> Work request: Give again, exactly as written, each line of the material below starting at the line that contains "document is empty. *)" and ending at the line that contains "unfold consumed. rewrite length_string_app.". Both ends count, and no other line does.

> Data records:

(* ===== verification/BranchRoutes.v ===== *)
(** * Branch routes have names

    The validator reads a branch's cases from the raw text of their members and
    the engine reads them from the parsed value.  A raw text is the text that
    the value was parsed from, so the two agree, and no route of an accepted
    document is empty. *)

From Stdlib Require Import Ascii.
From S2P Require Import Prelude Json Graph Dsl Branch Runtime Engine EngineSteps EngineInv EngineFacts EngineInit EngineProgress EngineLive.

Open Scope string_scope.
Open Scope list_scope.
Open Scope Z_scope.

(** ** Strings *)

Lemma consumed_app p r : consumed (p +:+ r) r = p.
Proof.
  unfold consumed. rewrite length_string_app.
  replace (String.length p + String.length r - String.length r)%nat with (String.length p) by lia.
  induction p as [|a p IH]; [by destruct r|].
  change (String a (String.substring 0 (String.length p) (p +:+ r)) = String a p). by rewrite IH.
Qed.

(** A scanned string is a body between quotes, whatever follows it. *)
Lemma scan_string_split s b r : scan_string s = Some (b, r) →
  s = b +:+ String "034" r ∧ ∀ t, scan_string (b +:+ String "034" t) = Some (b, t).
Proof.
  remember (String.length s) as n eqn:Hn. revert s Hn b r.
  induction n as [n IH] using lt_wf_ind. intros s Hn b r H.
  assert (∀ s' b' r', (String.length s' < String.length s)%nat → scan_string s' = Some (b', r') →
    s' = b' +:+ String "034" r' ∧ ∀ t, scan_string (b' +:+ String "034" t) = Some (b', t)) as IH'.
  { intros s' b' r' Hl. apply (IH (String.length s')); [lia|done]. }
  clear IH. subst n. destruct s as [|a s]; [done|]. cbn [scan_string String.length] in H, IH'.
  destruct (code a =? 34)%N eqn:Hq.
  { injection H as <- <-. apply N.eqb_eq in Hq. split; [|done].
    change (String a s = String "034" s). f_equal. rewrite <-(ascii_N_embedding a). unfold code in Hq. by rewrite Hq. }
  destruct (code a =? 92)%N eqn:Hb.
  - destruct s as [|e s1]; [done|]. destruct (code e =? 117)%N eqn:Hu.
    + destruct s1 as [|h1 [|h2 [|h3 [|h4 s2]]]]; try done. apply bind_Some in H as (x & Hx & H).
      apply bind_Some in H as ([body r'] & [Hs Ht]%IH' & H); [|cbn; lia]. injection H as <- <-. split; [by rewrite Hs|].
      intros t. change (scan_string (String a (String e (String h1 (String h2 (String h3 (String h4 (body +:+ String "034" t))))))) =
        Some (String a (String e (String h1 (String h2 (String h3 (String h4 body))))), t)).
      cbn [scan_string]. rewrite Hq, Hb, Hu, Hx. cbn [mbind option_bind]. by rewrite Ht.
    + apply bind_Some in H as (x & Hx & H). apply bind_Some in H as ([body r'] & [Hs Ht]%IH' & H); [|cbn; lia].
      injection H as <- <-. split; [by rewrite Hs|]. intros t.
      change (scan_string (String a (String e (body +:+ String "034" t))) = Some (String a (String e body), t)).
      cbn [scan_string]. rewrite Hq, Hb, Hu, Hx. cbn [mbind option_bind]. by rewrite Ht.
  - destruct (code a <? 32)%N eqn:Hc; [done|]. apply bind_Some in H as ([body r'] & [Hs Ht]%IH' & H); [|lia].
    injection H as <- <-. split; [by rewrite Hs|]. intros t.
    change (scan_string (String a (body +:+ String "034" t)) = Some (String a body, t)).
    cbn [scan_string]. rewrite Hq, Hb, Hc. cbn [mbind option_bind]. by rewrite Ht.
Qed.

(** ** The raw text of a member *)

Definition was_read (v : jsyn) : Prop := ∃ fuel d s r, parse_value fuel d s = Some (v, r).

Definition member_read (p : string * string * jsyn) : Prop :=
  ∃ fuel d s r, parse_value fuel d s = Some (p.2, r) ∧ p.1.2 = consumed (skip_space s) r.

Lemma members_read fuel : ∀ d s m r, parse_members fuel d s = Some (m, r) → Forall member_read m.
Proof.
  induction fuel as [|fuel IH]; [done|]. intros d s m r. cbn [parse_members]. unfold members_body.
  destruct (skip_space s) as [|q r0]; [done|]. destruct (code q =? 34)%N; [|done].
  intros ([body r1] & _ & H)%bind_Some. destruct (skip_space r1) as [|c r2]; [done|]. destruct (code c =? 58)%N; [|done].
  apply bind_Some in H as ([v r3] & Hv & H). cbn zeta in H.
  assert (member_read (unquote 0 body, consumed (skip_space r2) r3, v)) as Hread by (by exists fuel, d, r2, r3).
  destruct (skip_space r3) as [|b r4]; [done|]. destruct (code b =? 44)%N.
  - apply bind_Some in H as ([m' r5] & Hm & [= <- <-]). constructor; [done|]. by apply (IH d r4 m' r5).
  - destruct (code b =? 125)%N; [|done]. injection H as <- <-. by constructor.
Qed.

Lemma items_read fuel : ∀ d s l r, parse_items fuel d s = Some (l, r) → Forall was_read l.
Proof.
  induction fuel as [|fuel IH]; [done|]. intros d s l r. cbn [parse_items]. unfold items_body.
  intros ([v r0] & Hv & H)%bind_Some. assert (was_read v) as Hread by (by exists fuel, d, s, r0).
  destruct (skip_space r0) as [|b r']; [done|]. destruct (code b =? 44)%N.
  - apply bind_Some in H as ([l' r''] & Hl & [= <- <-]). constructor; [done|]. by apply (IH d r' l' r'').
  - destruct (code b =? 93)%N; [|done]. injection H as <- <-. by constructor.
Qed.

Lemma value_parts v : was_read v → match v with SObj m => Forall member_read m | SArr l => Forall was_read l | _ => True end.
Proof.
  intros ([|fuel] & d & s & r & H); [done|]. cbn [parse_value] in H. unfold value_body in H.
  destruct (skip_space s) as [|a r0]; [done|].
  repeat match type of H with (if ?b then _ else _) = _ => destruct b end; try done;
    try (by apply bind_Some in H as ([] & _ & [= <- <-])); try (by apply bind_Some in H as (? & _ & [= <- <-])).
  - destruct (skip_space r0) as [|b r']; [done|]. destruct (code b =? 125)%N; [by injection H as <- <-|].
    apply bind_Some in H as ([m r''] & Hm & [= <- <-]). by apply (members_read fuel _ _ _ _ Hm).
  - destruct (skip_space r0) as [|b r']; [done|]. destruct (code b =? 93)%N; [by injection H as <- <-|].
    apply bind_Some in H as ([l r''] & Hl & [= <- <-]). by apply (items_read fuel _ _ _ _ Hl).
Qed.

Lemma unmarshal_read raw v : unmarshal_syn raw = Some v → was_read v.
Proof.
  unfold unmarshal_syn, parse. destruct (parse_value _ 0 raw) as [[x r]|] eqn:H; [|done].
  case_bool_decide; [|done]. intros [= <-]. by eexists _, 0%N, raw, r.
Qed.

Lemma skip_space_head s a r : skip_space s = String a r → skip_space (String a r) = String a r.
Proof.
  induction s as [|b s IH]; [done|]. cbn [skip_space]. destruct (is_space b) eqn:Hb; [done|]. intros [= -> ->]. by rewrite Hb.
Qed.

Lemma skip_space_fixed a r : skip_space (String a r) = String a r → is_space a = false.
Proof.
  cbn [skip_space]. destruct (is_space a); [|done]. intros H. pose proof (skip_space_length r) as Hl. rewrite H in Hl. cbn in Hl. lia.
Qed.

Lemma consumed_head a s r : (String.length r ≤ String.length s)%nat → ∃ raw, consumed (String a s) r = String a raw.
Proof. intros Hl. unfold consumed. cbn [String.length]. rewrite Nat.sub_succ_l by done. by eexists. Qed.

(** A value that does not start with a quote is no string. *)
Lemma value_not_string members items d a s v r x : skip_space (String a s) = String a s → (code a =? 34)%N = false →
  value_body members items d (String a s) = Some (v, r) → decode_string v = Some x → x = "".
Proof.
  intros Hs Hq H Hx. unfold value_body in H. rewrite Hs, Hq in H.
  destruct v; try done; [by injection Hx as <-|]. exfalso.
  repeat match type of H with
  | (if ?b then _ else _) = _ => destruct b
  | match ?t with String _ _ => _ | EmptyString => _ end = _ => destruct t
  end; try done; by apply bind_Some in H as (? & _ & H); repeat case_match; simplify_eq.
Qed.

(** A member whose raw text decodes to a string that is not empty is a string,
    and the same one. *)
Lemma member_string p x : member_read p → unmarshal_string p.1.2 = Some x → x ≠ "" → p.2 = SStr x.
Proof.
  intros ([|fuel] & d & s & r & Hv & ->) Hx Hne; [done|]. pose proof (proj1 (parse_length (S fuel)) d (skip_space s) p.2 r) as Hlen.
  cbn [parse_value] in Hv, Hlen. unfold value_body in Hv, Hlen.
  destruct (skip_space s) as [|a r0] eqn:Hs; [done|]. apply skip_space_head in Hs. rewrite Hs in Hlen. specialize (Hlen Hv).
  unfold unmarshal_string in Hx. apply bind_Some in Hx as (v & Hu & Hx). unfold unmarshal_syn in Hu.
  destruct (parse (consumed (String a r0) r)) as [[v0 t]|] eqn:Hp; [|done]. case_bool_decide; [|done]. injection Hu as ->.
  unfold parse in Hp. rewrite Nat.add_comm in Hp. cbn [plus parse_value] in Hp.
  destruct (code a =? 34)%N eqn:Hq.
  - assert (∃ body, scan_string r0 = Some (body, r) ∧ p.2 = SStr (unquote 0 body)) as (body & Hb & ->).
    { apply N.eqb_eq in Hq. rewrite Hq in Hv. cbn in Hv. apply bind_Some in Hv as ([body r'] & Hb & [= <- <-]). eauto. }
    apply scan_string_split in Hb as [-> Hb].
    assert (consumed (String a (body +:+ String "034" r)) r = String a (body +:+ String "034" "")) as Hc.
    { rewrite <-(consumed_app (String a (body +:+ String "034" "")) r). f_equal.
      change (String a (body +:+ String "034" r) = String a ((body +:+ String "034" "") +:+ r)). f_equal. by rewrite string_app_assoc. }
    rewrite Hc in Hp. apply skip_space_fixed in Hs as Hsp.
    unfold value_body in Hp. apply N.eqb_eq in Hq.
    cbn [skip_space] in Hp. rewrite Hsp, Hq in Hp. cbn in Hp. rewrite Hb in Hp. injection Hp as <- <-. injection Hx as <-. done.
  - destruct (consumed_head a r0 r) as [raw Hraw]; [cbn in Hlen; lia|]. rewrite Hraw in Hp.
    apply skip_space_fixed in Hs as Hsp.
    exfalso. apply Hne. eapply value_not_string; [..|exact Hx]; [|exact Hq|exact Hp]. cbn. by rewrite Hsp.
Qed.

(** ** The routes of a branch *)

Definition case_fields : list string := ["route"; "path"; "operator"; "value"].

Lemma route_field k : k ∈ case_fields → field_is "route" k = bool_decide (k = "route").
Proof. unfold case_fields. rewrite !elem_of_cons, elem_of_nil. intros [->|[->|[->|[->|[]]]]]; reflexivity. Qed.

Lemma route_pattern_named r : routePattern r = true → r ≠ "".
Proof. by intros H ->. Qed.

Definition raw_members (m : list (string * string * jsyn)) : gmap string string :=
  fold_left (λ acc '(k, raw, _), <[k := raw]> acc) m ∅.

Lemma raw_members_snoc m k raw v : raw_members (m ++ [(k, raw, v)]) = <[k := raw]> (raw_members m).
Proof. unfold raw_members. by rewrite fold_left_app. Qed.

Lemma raw_members_key m p : p ∈ m → is_Some (raw_members m !! p.1.1).
Proof.
  induction m as [|[[k raw] v] m IH] using rev_ind; [by intros ?%elem_of_nil|].
  rewrite raw_members_snoc, elem_of_app, list_elem_of_singleton. intros [H| ->]; rewrite lookup_insert.
  - case_decide; eauto.
  - rewrite decide_True by done. eauto.
Qed.

Lemma lenient_route_read m raw x : Forall member_read m → (∀ p, p ∈ m → p.1.1 ∈ case_fields) →
  raw_members m !! "route" = Some raw → unmarshal_string raw = Some x → x ≠ "" → lenient_route (SObj m) = x.
Proof.
  intros Hm Hk Hr Hx Hne. cbn [lenient_route].
  induction m as [|[[k raw'] v] m IH] using rev_ind; [done|].
  rewrite raw_members_snoc, lookup_insert in Hr. rewrite fold_left_app. cbn [fold_left].
  apply Forall_app in Hm as [Hm [Hread _]%Forall_cons].
  rewrite route_field by (apply (Hk (k, raw', v)); set_solver). case_decide as Hkr.
  - injection Hr as ->. rewrite bool_decide_true by done. pose proof (member_string _ x Hread Hx Hne) as Hv. cbn in Hv. by subst v.
  - rewrite bool_decide_false by done. apply IH; [done|set_solver|done].
Qed.

Lemma validate_case_route n i branchCase : validate_branch_case n i branchCase = [] →
  (∃ raw r, branchCase !! "route" = Some raw ∧ unmarshal_string raw = Some r ∧ r ≠ "") ∧
  ∀ k, is_Some (branchCase !! k) → k ∈ case_fields.
Proof.
  unfold validate_branch_case. rewrite !app_nil, !node_issue_nil. intros (Hroute & _ & _ & _ & Hfields). split.
  - destruct (branchCase !! "route") as [raw|]; [|done]. cbn in Hroute.
    destruct (unmarshal_string raw) as [r|] eqn:Hur; [|done]. cbn in Hroute. apply negb_false_iff, route_pattern_named in Hroute. by exists raw, r.
  - intros k [v Hv]. rewrite flat_map_nil in Hfields.
    rewrite Forall_forall in Hfields. assert ((k, v) ∈ sorted_items branchCase) as Hin by (by apply elem_of_sorted_items).
    specialize (Hfields _ Hin). cbn in Hfields. rewrite node_issue_nil, negb_false_iff in Hfields.
    by apply bool_decide_eq_true in Hfields.
Qed.

Lemma imap_case_nil (f : nat → gmap string string → list Issue) l : concat (imap f l) = [] → ∀ i x, l !! i = Some x → f i x = [].
Proof.
  revert f. induction l as [|y l IH]; intros f; [done|]. cbn [imap concat]. rewrite app_nil. intros [Hy Hl] [|i] x; cbn [lookup]; [by intros [= <-]|].
  intros Hx. by apply (IH (f ∘ S) Hl i).
Qed.

Lemma branch_config_named n : validateBranchConfig n = [] → "" ∉ declared_routes n.
Proof.
  unfold validateBranchConfig. rewrite app_nil, node_issue_nil. intros [Hdefault Hcases].
  unfold declared_routes. rewrite not_elem_of_cons. split.
  - unfold decodeConfig in Hdefault. destruct (config n !! "default_route") as [raw|]; [|done]. cbn in Hdefault |- *.
    unfold lenient_string. destruct (unmarshal_syn raw) as [v|]; [|done]. cbn in Hdefault.
    destruct v; try done. cbn in Hdefault. apply negb_false_iff, route_pattern_named in Hdefault. by intros <-.
  - unfold decodeConfig in Hcases. destruct (config n !! "cases") as [raw|]; [|done]. cbn in Hcases |- *.
    unfold lenient_routes. destruct (unmarshal_syn raw) as [v|] eqn:Hu; [|done]. cbn in Hcases.
    apply unmarshal_read, value_parts in Hu. destruct v as [| | | |l|]; try done. cbn in Hcases.
    destruct (mapM decode_raw_map l) as [cases|] eqn:Hm; [|done]. apply mapM_Some in Hm.
    assert (concat (imap (validate_branch_case n) cases) = []) as Hnil by (by destruct cases). clear Hcases.
    intros ([| | | | |m] & Hr & Hin)%list_elem_of_fmap; apply list_elem_of_lookup in Hin as [i Hi];
      destruct (Forall2_lookup_l _ _ _ _ _ Hm Hi) as (c & Hc & Hd); try done;
      injection Hd as <-; apply (imap_case_nil _ _ Hnil) in Hc; apply validate_case_route in Hc as ((raw' & r & Hraw & Hdec & Hne) & Hk); [done|].
    rewrite Forall_forall in Hu. pose proof (value_parts _ (Hu _ (list_elem_of_lookup_2 _ _ _ Hi))) as Hread. cbn in Hread.
    rewrite (lenient_route_read m raw' r) in Hr; [by subst r|done| |done..]. intros p Hp. by apply Hk, raw_members_key.
Qed.

(** ** Contracts *)

(** What progress needs of a contract: it accepts no branch with a route that
    has no name. *)
Class NamedRoutes (c : Contract) : Prop :=
  contract_routes : ∀ n, validateNode c n = [] → is_branch n → "" ∉ declared_routes n.

Lemma doc_named_routes c {HN : NamedRoutes c} d : doc_wf c d → named_routes d.
Proof. intros Hw n Hn. apply contract_routes. by apply (nw_node _ _ (dw_nodes _ _ Hw)). Qed.

#[export] Instance builtin_named_routes VS : NamedRoutes (BuiltinV1Contract VS).
Proof.
  intros n H Hb. pose proof H as Hv. apply validateNode_nil in H as (spec & Hspec & _ & _ & Hcont & _).
  pose proof (builtin_spec _ _ _ Hspec) as [Hin Hco]. unfold is_branch in Hb. apply branch_config_named.
  assert (sp_ValidateConfig spec = Some validateBranchConfig) as Hconfig.
  { symmetry in Hco. apply coordinate_type in Hco. rewrite Hb in Hco. unfold builtin_specs in Hin. rewrite !elem_of_cons, elem_of_nil in Hin.
    by destruct Hin as [->|[->|[->|[->|[->|[->|[]]]]]]]. }
  unfold validateNode in Hv. rewrite app_nil in Hv. destruct Hv as [_ Hv]. rewrite Hspec, app_nil, Hcont in Hv. destruct Hv as [_ Hv].
  cbn [negb] in Hv. rewrite !app_nil, Hconfig in Hv. by destruct Hv as (_ & _ & _ & _ & Hv).
Qed.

> Exercise solution:
    document is empty. *)

From Stdlib Require Import Ascii.
From S2P Require Import Prelude Json Graph Dsl Branch Runtime Engine EngineSteps EngineInv EngineFacts EngineInit EngineProgress EngineLive.

Open Scope string_scope.
Open Scope list_scope.
Open Scope Z_scope.

(** ** Strings *)

Lemma consumed_app p r : consumed (p +:+ r) r = p.
Proof.
  unfold consumed. rewrite length_string_app.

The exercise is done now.